23 novembre 2020
Aggiornato 21:00
La protesta degli Indignati

I «Draghi ribelli» di nuovo in piazza a Roma

Davanti alla sede dell'Acri a contestare convegno con il Presidente BCE

ROMA - Tornano in piazza a Roma i «Draghi ribelli», sigla scelta il 12 ottobre scorso da alcuni collettivi, prevalentemente universitari, per contestare le politiche della Bce e le ricette di Bankitalia davanti alla sede di Palazzo Koch. Domani mattina intorno alle 11, i «Draghi ribelli» si sono dati appuntamento in piazza della Cancelleria, a due passi da Campo de' Fiori, davanti alla sede dell'Acri (Associazione di fondazioni e di casse di risparmio) dove Mario Draghi «terrà il suo ultimo discorso prima di diventare presidente della Bce, accompagnato anche dal ministro dell'Economia Giulio Tremonti e del presidente dell'Abi», recita una nota dei collettivi diffusa su Facebook. «Possono mancare l'appuntamento i Draghi ribelli?

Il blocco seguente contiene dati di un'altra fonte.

(** X15.  A request is not used up: after [generatePlan] has completed for
    a request, a further callback for the same request with other scores up
    to 100 completes too, replaces the recommendation of the result and
    makes another plan, although [requestTrainingPlan] refuses the result
    as one that has its plan. *)
Theorem generatePlan_replay (signed : bool) (requestId : Z) (cleartexts : list Z)
    (m a p f : Z) (l l' : Ledger.t) :
  Ledger.generatePlan signed requestId cleartexts l = Done l' ->
  trainingPlanCount (Ledger.core l') < uint256_max ->
  forallb is_uint32 [m; a; p; f] = true ->
  m <= 100 -> a <= 100 -> p <= 100 -> f <= 100 ->
  exists resultId l'',
    requestToResultId (Ledger.core l) !! requestId = Some resultId /\
    Ledger.requestTrainingPlan requestId resultId l' = Revert "Plan already exists" /\
    Ledger.generatePlan true requestId [m; a; p; f] l' = Done l'' /\
    Ledger.getRecommendation resultId l'' = (100 - m, 100 - a, 100 - p, 100 - f, true) /\
    trainingPlanCount (Ledger.core l'') = trainingPlanCount (Ledger.core l) + 2.
Proof.
  unfold Ledger.generatePlan at 1.
  destruct (Contract.generatePlan signed requestId cleartexts (Ledger.core l))
    as [c| |] eqn:E; try discriminate.
  intros [= <-] Hcount Hu Hm Ha Hp Hf.
  destruct (generatePlan_done_inv _ _ _ _ _ E)
    as (resultId & m0 & a0 & p0 & f0 & more & Hreq & Hne & -> & -> & Hu0 & Hm0 & Ha0 & Hp0
        & Hf0 & Hc).
  rewrite (generatePlan_done requestId resultId m0 a0 p0 f0 more) in E by assumption.
  injection E as <-.
  cbn [Ledger.with_core Ledger.core trainingPlanCount] in Hcount.
  exists resultId. eexists. split; [exact Hreq|].
  split.
  { unfold Ledger.requestTrainingPlan, Ledger.recommendation_of.
    cbn [Ledger.with_core Ledger.core recommendations]. now rewrite lookup_insert_eq. }
  unfold Ledger.generatePlan.
  cbn [Ledger.with_core Ledger.core Ledger.testResults Ledger.encryptedUserProgress
       Ledger.userList].
  rewrite (generatePlan_done requestId resultId m a p f []); try assumption.
  split; [reflexivity|].
  unfold Ledger.getRecommendation, Ledger.recommendation_of.
  cbn [Ledger.with_core Ledger.core recommendations trainingPlanCount].
  rewrite lookup_insert_eq. cbn. split; [reflexivity | lia].
Qed.

(** X16.  [requestTrainingPlan] asks only that the result has no generated
    plan: it registers a request for an id under which nothing was
    submitted as well; and a request registered for the id 0 is one that
    [generatePlan] refuses as "Invalid request" whatever it is called with. *)
Theorem request_without_result (reqId resultId : Z) (l : Ledger.t) :
  isGenerated (Ledger.recommendation_of resultId l) = false ->
  exists l',
    Ledger.requestTrainingPlan reqId resultId l = Done l' /\
    requestToResultId (Ledger.core l') !! reqId = Some resultId /\
    Ledger.testResults l' = Ledger.testResults l /\
    recommendations (Ledger.core l') = recommendations (Ledger.core l) /\
    (resultId = 0 ->
     forall signed cleartexts,
       Ledger.generatePlan signed reqId cleartexts l' = Revert "Invalid request").
Proof.
  intros Hgen. unfold Ledger.requestTrainingPlan. rewrite Hgen.
  eexists. split; [reflexivity|].
  cbn [Ledger.with_core Ledger.core Ledger.testResults requestToResultId recommendations].
  split; [apply lookup_insert_eq|]. split; [reflexivity|]. split; [reflexivity|].
  intros -> signed cleartexts. unfold Ledger.generatePlan, Contract.generatePlan.
  cbn [Ledger.with_core Ledger.core requestToResultId].
  now rewrite lookup_insert_eq.
Qed.

(** X17.  [updateProgress] keeps the list of users free of repetitions:
    when every listed user holds an initialized progress and nobody is
    listed twice, this is still so after a user has stored an initialized
    progress; a user who had no progress is on the list afterwards; and the
    call touches neither the results nor the plans. *)
Theorem updateProgress_lists_once (isInitialized : euint32 -> bool) (sender planId : Z)
    (encryptedProgress : euint32) (l : Ledger.t) :
  Ledger.users_listed_once isInitialized l ->
  isInitialized encryptedProgress = true ->
  let l' := Ledger.updateProgress isInitialized sender planId encryptedProgress l in
  Ledger.users_listed_once isInitialized l' /\
  Ledger.encryptedUserProgress l' !! sender = Some encryptedProgress /\
  (isInitialized (Handle 0) = false ->
   Ledger.encryptedUserProgress l !! sender = None -> In sender (Ledger.userList l')) /\
  Ledger.core l' = Ledger.core l /\ Ledger.testResults l' = Ledger.testResults l.
Proof.
  intros [Hnodup Hlisted] Hinit l'. unfold l', Ledger.updateProgress.
  cbn [Ledger.userList Ledger.encryptedUserProgress Ledger.core Ledger.testResults].
  split; [|split; [apply lookup_insert_eq|split; [|split; reflexivity]]].
  - assert (forall u, In u (Ledger.userList l) ->
              exists p, <[sender := encryptedProgress]> (Ledger.encryptedUserProgress l) !! u
                        = Some p /\ isInitialized p = true) as Hold.
    { intros u Hu. destruct (decide (u = sender)) as [->|Hne].
      - exists encryptedProgress. split; [apply lookup_insert_eq | exact Hinit].
      - rewrite lookup_insert_ne by congruence. now apply Hlisted. }
    destruct (isInitialized (default (Handle 0) (Ledger.encryptedUserProgress l !! sender)))
      eqn:Ecur.
    + split; [exact Hnodup | exact Hold].
    + split.
      * apply NoDup_app. split; [exact Hnodup|]. split; [|apply NoDup_singleton].
        intros u Hu Hs. apply list_elem_of_singleton in Hs. subst u.
        apply list_elem_of_In in Hu. destruct (Hlisted sender Hu) as (p0 & Hp0 & Hi0).
        rewrite Hp0 in Ecur. cbn [from_option id] in Ecur. congruence.
      * intros u Hu. apply in_app_or in Hu as [Hu|[<-|[]]]; [now apply Hold|].
        exists encryptedProgress. split; [apply lookup_insert_eq | exact Hinit].
  - intros Hzero Hnone. rewrite Hnone. cbn [from_option id]. rewrite Hzero.
    apply in_or_app. right. now left.
Qed.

Possono farsi intimidire dai divieti del sindaco Alemanno e del ministro Maroni?».

«Per l'occasione - annunciano - presenteremo una lettera di saluti a Mario Draghi, per spiegare meglio perché se il governatore sostiene che abbiamo ragione, forse non ci ha ascoltato bene. Qualcuno in rete ha detto è come se Berlusconi dicesse di essere d'accordo con il No B-day. La saggezza della rete spiega bene perché è utile che i Draghi ribelli tornino a occupare il campo».

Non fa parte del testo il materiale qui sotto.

(** * Keychain Studio: the 2D-polygon-to-3D-solid pipeline

    A shallow embedding of the geometry core of the four designer
    components (outline, name tag, initial, flower) and of the shared
    helpers of [lib/utils], followed by the properties the design
    document states about them.

    Conventions of the embedding:
    - a JavaScript [number] that stays finite is an exact rational ([Q]);
      a coordinate that went through [Math.round] is an integer ([Z]);
      the bounding box of a tree without points holds [Infinity] and
      [-Infinity], so the numbers of the keyring anchor are [JS.num];
    - arrays are lists in push order, [null] and [undefined] are [None];
    - module-level mutable state (font cache, scene group, form fields)
      is threaded explicitly;
    - the libraries the code calls (glyph outliner, polygon clipper,
      geometry merge and STL serializer, trigonometry) are the fields of
      the class [Collaborators];
    - a mesh records its geometry, its depth and its [position.z];
      materials, shadows, camera framing and the placement in x and y
      (which never touches z) are left out.

    Part I holds the definitions, Part II the theorems. *)

From Stdlib Require Import QArith Qround Qabs Lqa ZArith List Bool Lia.
From Stdlib Require Import String Ascii.
From stdpp Require Import gmap strings.
Import ListNotations.

#[local] Open Scope Q_scope.
#[local] Set Warnings "-register-all,-clear-no-such-hyp".

(* ===================================================================== *)
(** * Part I. Definitions *)
(* ===================================================================== *)

(** ** JavaScript values used by the pipeline *)

Module JS.

(** [Math.max(a, b)] and [Math.min(a, b)] on finite numbers. *)
Definition Math_max (a b : Q) : Q := if Qlt_le_dec a b then b else a.
Definition Math_min (a b : Q) : Q := if Qlt_le_dec b a then b else a.

(** [Math.round(x)]: the nearest integer, halves go up. *)
Definition Math_round (x : Q) : Z := Qfloor (x + (1 # 2)).

(** A number that may have left the finite range. *)
Inductive num : Type :=
| Fin (q : Q)
| PosInf
| NegInf
| NaN.

Definition num_min (a b : num) : num :=
  match a, b with
  | NaN, _ | _, NaN => NaN
  | NegInf, _ | _, NegInf => NegInf
  | PosInf, x | x, PosInf => x
  | Fin x, Fin y => Fin (Math_min x y)
  end.

Definition num_max (a b : num) : num :=
  match a, b with
  | NaN, _ | _, NaN => NaN
  | PosInf, _ | _, PosInf => PosInf
  | NegInf, x | x, NegInf => x
  | Fin x, Fin y => Fin (Math_max x y)
  end.

Definition num_add (a b : num) : num :=
  match a, b with
  | NaN, _ | _, NaN => NaN
  | PosInf, NegInf | NegInf, PosInf => NaN
  | PosInf, _ | _, PosInf => PosInf
  | NegInf, _ | _, NegInf => NegInf
  | Fin x, Fin y => Fin (x + y)
  end.

(** [a * k] for a finite [k]. *)
Definition num_mul (a : num) (k : Q) : num :=
  match a with
  | Fin x => Fin (x * k)
  | NaN => NaN
  | PosInf =>
      if Qlt_le_dec 0 k then PosInf
      else if Qlt_le_dec k 0 then NegInf else NaN
  | NegInf =>
      if Qlt_le_dec 0 k then NegInf
      else if Qlt_le_dec k 0 then PosInf else NaN
  end.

«I Draghi ribelli dopo il 15 ottobre vogliono continuare a farsi domande, a sperimentare e ad aprire spazi comuni», continua la nota. «Ora ci chiediamo come moltiplicare l'occupazione di spazi fisici e comunicativi, come lottare insieme per rendere permanente il movimento che non vuole pagare la crisi e il debito. Immaginiamo un processo aperto e per farlo ripartiamo da dove abbiamo lasciato». Domani comunque l'appuntamento è confermato anche se, come indicano le previsioni meteo, un nuovo nubifragio si abbatterà su Roma.